A study on the improvement of the cyclic durability by Cr substitution in V–Ti alloy and surface modification by the ball-milling process

Abstract

The Ni–MH battery has been developed as a potential power source with a high energy density and excellent performance for mobile electrical appliances and hydride electric vehicles (HEVs). Research and development are, however, still essential for further improvement of the energy density and cycling life. Recently, vanadium-based solid solution hydrogen storage alloys have been considered as promising candidates for negative electrode materials because of their higher reversible hydrogen storage capacities.

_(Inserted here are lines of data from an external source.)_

(** The [DELETE] requests of a log, the first request first. *)
Definition deletions (log : list Cleanup.Step) : list (string * string * string) :=
  flat_map (fun step => match step with
                        | Cleanup.Delete w e t => [(w, e, t)]
                        | Cleanup.Pause _ => []
                        end) (rev log).

(** The pauses of a log. *)
Definition pauses (log : list Cleanup.Step) : list Z :=
  flat_map (fun step => match step with
                        | Cleanup.Pause ms => [ms]
                        | Cleanup.Delete _ _ _ => []
                        end) log.

(** The request that deletes [entry] with the token of [env]. *)
Definition deletion_of (env : Environment) (entry : ClockifyTimeEntry)
  : string * string * string :=
  (entry_workspaceId entry, entry_id entry, CLOCKIFY_API_TOKEN env).

(** The step that requests the deletion of [entry] with the token of [env]. *)
Definition delete_step (env : Environment) (entry : ClockifyTimeEntry) : Cleanup.Step :=
  Cleanup.Delete (entry_workspaceId entry) (entry_id entry) (CLOCKIFY_API_TOKEN env).

(* ===================================================================== *)
(** ** The [/sync] endpoint that runs the pass (src/unnamed/part_001) *)
(* ===================================================================== *)

Module Endpoint.

Import GoogleMeet.

(** The body of a reply: the result of a pass, or the object of line 141. *)
Inductive Body : Type :=
| Result (result : SyncWorker.JobResult)
| Failure (status message : string).

(** [c.json(body, code)]; the code is 200 when none is given. *)
Record Reply : Type := { code : Z; body : Body }.

Section Handler.
Context `{Runtime}.
Variable env : Environment.
Variable world : World.

(** Line 85. *)
Definition meetingIdentifier (meeting : MeetingSession) : string :=
  "[Meet:" +:+ meetingId meeting +:+ "]".

(** Lines 86-88. *)
Definition alreadySynced (existingEntries : list ClockifyTimeEntry)
    (meetingIdentifier : string) : bool :=
  existsb (fun entry => includes (entry_description entry) meetingIdentifier)
          existingEntries.

(** Lines 96-102. *)
Definition describe (meeting : MeetingSession) : string :=
  let duration := Common.formatDuration (duration meeting) in
  let meetingDisplay :=
    if truthy (meetingCode meeting)
    then "Meet: " +:+ meetingCode meeting
    else "Google Meet (" +:+ toLocaleTimeString (startTime meeting) +:+ ")" in
  "🎥 " +:+ meetingDisplay +:+ " | " +:+ String_of_Z (Common.hours duration) +:+ "h "
  +:+ String_of_Z (Common.minutes duration) +:+ "m " +:+ meetingIdentifier meeting.

(** Lines 84-127: one iteration of the loop. *)
Definition syncMeeting (existingEntries : list ClockifyTimeEntry)
    (meeting : MeetingSession) (c : Counters) : M Counters :=
  if alreadySynced existingEntries (meetingIdentifier meeting) then ret (incr_skipped c)
  else
    try_catch
      (if DRY_RUN env then ret (incr_synced c)
       else
         entry <- new_object {| start := toISOString (startTime meeting);
                                end_ := toISOString (endTime meeting);
                                billable := false;
                                description := describe meeting;
                                projectId := None |} ;;
         createTimeEntry (clockify world) entry ;;;
         sleep (CLOCKIFY_API_DELAY env) ;;;
         ret (incr_synced c))
      (fun error =>
         let errorMessage := Common.getErrorMessage error in
         (if includes errorMessage "429" || includes errorMessage "Too Many Requests"
          then sleep 200
          else ret tt) ;;;
         ret (incr_failed c)).

(** Lines 83-128: [for (const meeting of meetings)]. *)
Fixpoint syncMeetings (existingEntries : list ClockifyTimeEntry)
    (meetings : list MeetingSession) (c : Counters) : M Counters :=
  match meetings with
  | [] => ret c
  | meeting :: rest =>
      c' <- syncMeeting existingEntries meeting c ;;
      syncMeetings existingEntries rest c'
  end.

(** [app.post('/sync', ...)], lines 25-157; [env] is the result of
    [validateEnvironment]. *)
Definition sync : M Reply :=
  try_catch
    (set_state (fun _ => createClockifyService (CLOCKIFY_API_TOKEN env)) ;;;
     emit MeetInitialize ;;;
     await (meet_initialize world) ;;;
     initialize env (clockify world) ;;;
     let endDate := now world in
     let startDate := minusDays (now world) (SYNC_DAYS env) in
     emit (GetConferenceRecords startDate endDate) ;;;
     meetings <- await (meet_getConferenceRecords world startDate endDate) ;;
     if (length meetings =? 0)%nat
     then ret {| code := 200;
                 body := Result
                   {| SyncWorker.status := "success";
                      SyncWorker.message := "No meetings found";
                      SyncWorker.stats :=
                        {| SyncWorker.meetings_found := 0;
                           SyncWorker.synced := 0;
                           SyncWorker.skipped := 0;
                           SyncWorker.failed := 0;
                           SyncWorker.total_in_clockify := None |};
                      SyncWorker.dry_run := None |} |}
     else
       existingEntries <- getTimeEntriesForDateRange (clockify world)
                            (isoDate startDate) (isoDate endDate) ;;
       let existingMeetEntries :=
         List.filter (fun entry => includes (entry_description entry) "[Meet:")
                     existingEntries in
       c <- syncMeetings existingEntries meetings zeroCounters ;;
       ret {| code := 200;
              body := Result
                {| SyncWorker.status := "success";
                   SyncWorker.message := "Sync completed";
                   SyncWorker.stats :=
                     {| SyncWorker.meetings_found := length meetings;
                        SyncWorker.synced := syncedCount c;
                        SyncWorker.skipped := skippedCount c;
                        SyncWorker.failed := failedCount c;
                        SyncWorker.total_in_clockify :=
                          Some (length existingMeetEntries + syncedCount c)%nat |};
                   SyncWorker.dry_run := Some (DRY_RUN env) |} |})
    (fun error =>
       let errorMessage := Common.getErrorMessage error in
       ret {| code := 500; body := Failure "error" errorMessage |}).

End Handler.

End Endpoint.

(* ===================================================================== *)
(** ** The command-line entry point (src/unnamed/part_002, from line 78) *)
(* ===================================================================== *)

Module Cli.

Import GoogleMeet.

Section Main.
Context `{Runtime}.
Variable env : Environment.

(** Lines 213 and 224-230 of the part. *)
Definition meetingIdentifier (meeting : MeetingSession) : string :=
  "[Meet:" +:+ meetingId meeting +:+ "]".

Definition describe (meeting : MeetingSession) : string :=
  let duration := Common.formatDuration (duration meeting) in
  let meetingDisplay :=
    if truthy (meetingCode meeting)
    then "Meet: " +:+ meetingCode meeting
    else "Google Meet (" +:+ toLocaleTimeString (startTime meeting) +:+ ")" in
  "🎥 " +:+ meetingDisplay +:+ " | " +:+ String_of_Z (Common.hours duration) +:+ "h "
  +:+ String_of_Z (Common.minutes duration) +:+ "m " +:+ meetingIdentifier meeting.

(** Lines 206-259 of the part: the loop, one iteration first. *)
Definition syncMeeting (world : World) (existingEntries : list ClockifyTimeEntry)
    (meeting : MeetingSession) (c : Counters) : M Counters :=
  if existsb (fun entry => includes (entry_description entry) (meetingIdentifier meeting))
             existingEntries
  then ret (incr_skipped c)
  else
    try_catch
      (if DRY_RUN env then ret (incr_synced c)
       else
         entry <- new_object {| start := toISOString (startTime meeting);
                                end_ := toISOString (endTime meeting);
                                billable := false;
                                description := describe meeting;
                                projectId := None |} ;;
         createTimeEntry (clockify world) entry ;;;
         sleep (CLOCKIFY_API_DELAY env) ;;;
         ret (incr_synced c))
      (fun error =>
         let errorMessage := Common.getErrorMessage error in
         (if includes errorMessage "429" || includes errorMessage "Too Many Requests"
          then sleep 200
          else ret tt) ;;;
         ret (incr_failed c)).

However, for the practical use of V-based alloy as a negative electrode, it is necessary to improve both the electrocatalytic activity and cyclic durability in alkaline solution. As a novel method for changing the surface properties of an alloy electrode to obtain a higher electro-catalytic activity, we have employed the ball-milling process with Ni powder without deterioration of the alloy bulk properties. In order to overcome the poor cyclic durability of V–Ti alloy, elemental Cr, which forms a protective oxide layer against corrosion in alkaline solution, was partially substituted for V. Through systematic experimentation, a V 0.68Ti 0.20Cr 0.12 alloy electrode ball-milled with Ni powder was found to have an advanced discharge capacity of 420 mAh/g and a good cycle life (80% after 200 cycles). For further promotion of the surface catalytic activity, instead of normal Ni powder (spherical Ni powder), filamentary Ni with a larger specific surface was used as a new surface modifier. Under optimum ball-milling conditions (7 wt% filamentary Ni for 25 min), V 0.68Ti 0.20Cr 0.12 alloy was effectively coated with Ni particles and showed an increased discharge capacity of 460 mAh/g.